After an 80-year hiatus, black bears have returned to their historic range in the Great Basin of eastern Nevada. Two decades worth of research and data from a recent study have confirmed successful re-colonization of black bears in the region.
The “E” Word
Extirpation, or the process of completely removing a particular species from portions of their historic range, is something mankind is familiar with and often responsible for. Throughout the early 1900’s, many wildlife species have been wiped out and the black bear was no exception. Regarded as a pest and sought out for their luscious hides, black bears were removed from many portions of their historic range, eastern Nevada included.
Black bears in the Great Basin were extirpated by a number of contributing factors including unregulated market hunting, conflicts with settlers and domestic livestock and the clear-cutting of forests during Nevada’s settlement era.

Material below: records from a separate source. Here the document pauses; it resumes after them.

(** * NdiMedia player: a shallow embedding of [FNdiMediaPlayer]

    The development follows [Source/NdiMedia/Private/Player/NdiMediaPlayer.cpp].
    The player is one C++ object that talks to four kinds of external
    collaborators: the NDI receiver library, and the audio, texture and binary
    sinks of the media framework.  Each collaborator is an interface here (a
    type class over its own state); the player itself is a record, and every
    member function is a computation in a state-and-failure monad over the
    [World] that holds the player, the collaborators and the trace of the
    outward calls made so far. *)

From Stdlib Require Import ZArith String Ascii List QArith DecimalString Lia.
From stdpp Require Import base option gmap strings list.

Local Open Scope Z_scope.

(** ** Machine integers *)

Module Int.

Definition wrap_unsigned (bits : Z) (x : Z) : Z := x mod 2 ^ bits.

Definition wrap_signed (bits : Z) (x : Z) : Z :=
  (x + 2 ^ (bits - 1)) mod 2 ^ bits - 2 ^ (bits - 1).

Definition to_int32 : Z -> Z := wrap_signed 32.
Definition to_uint32 : Z -> Z := wrap_unsigned 32.
Definition to_int64 : Z -> Z := wrap_signed 64.
Definition to_uint64 : Z -> Z := wrap_unsigned 64.

Definition INT32_MAX : Z := 2 ^ 31 - 1.
Definition INT64_MAX : Z := 2 ^ 63 - 1.

(** [sizeof(int16)], a [size_t]. *)
Definition sizeof_int16 : Z := 2.

End Int.

(** [INDEX_NONE] of the engine's core definitions. *)
Definition INDEX_NONE : Z := -1.
Lemma device_body_run (debug : bool) (d : string) (yubikeys : list YubiKey)
    (w : world) :
  ∃ out,
    device_body debug d yubikeys w =
      (device_result w d yubikeys, set_stdout w (stdout w ++ out))
    ∧ (debug = false → out = []).
Proof.
  unfold device_body, device_result, when, try_except, except, read_file,
    os_listdir, observe, print, ret, bind.
  fold (manufacturer_path d) (product_path d) (device_path d).
  destruct debug; frame_stdout;
    (destruct (read w (manufacturer_path d)) as [m|e];
     [ destruct (bool_decide (m = "Yubico" +:+ LF)); frame_stdout;
       [ destruct (read w (product_path d)) as [c|e];
         frame_stdout;
         [ destruct (listdir w (device_path d)) as [l|e];
           [ rewrite for_in_subdevs |] |] |]
     | destruct (is_OSError e) ]);
    frame_stdout; rewrite <- ?app_assoc;
    first [ eexists; split; [reflexivity | done]
          | exists []; split; [by rewrite set_stdout_nil | done] ].
Qed.

Lemma scan_result_stdout (w : world) (out : list string)
    (entries : list string) (yubikeys : list YubiKey) :
  scan_result (set_stdout w out) entries yubikeys
  = scan_result w entries yubikeys.
Proof.
  revert yubikeys. induction entries as [|d entries IH]; intros yubikeys.
  - done.
  - cbn [scan_result].
    change (device_result (set_stdout w out) d yubikeys)
      with (device_result w d yubikeys).
    destruct (device_result w d yubikeys); [apply IH | done].
Qed.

Our forestry practices have evolved, placing emphasis on habitat regeneration. This alone is what the authors attribute to the successful re-colonization of black bears in the region.
Blood, Hair and Genetic Analysis
Compiling 20 year’s worth of blood and hair samples, researchers from the Wildlife Conservation Society, the Nevada Department of Wildlife and the University of Nevada-Reno performed the in-depth genetic analysis. This analysis was what confirmed the re-expansion of black bears after undergoing an extirpation in the early 1900’s.
Tracing the re-colonized bears back to a source population in the Sierra-Nevada Mountains in western Nevada and parts of California, the study is the result of the confluence of wildlife management and geneticists.
“This study represents a great partnership between wildlife management and geneticists,” said Jason Malaney, lead author of the genetic study. “Wildlife managers deploy long-term field-surveys of black bears, collect tissue samples along the way, that are then used to better understand the complexities of re-colonization. This results in improved management outcomes.”
Genetic analysis affords us the kind of data needed for further public participation. Demonstrating the animal’s ability to re-colonize its historic range, the data equips wildlife managers to better advocate for continued conservation efforts.
Better land management practices, reductions in intrusive logging projects as well as lobbying for wildlife-crossings are among some of the efforts that will allow the species to continue to re-establish themselves.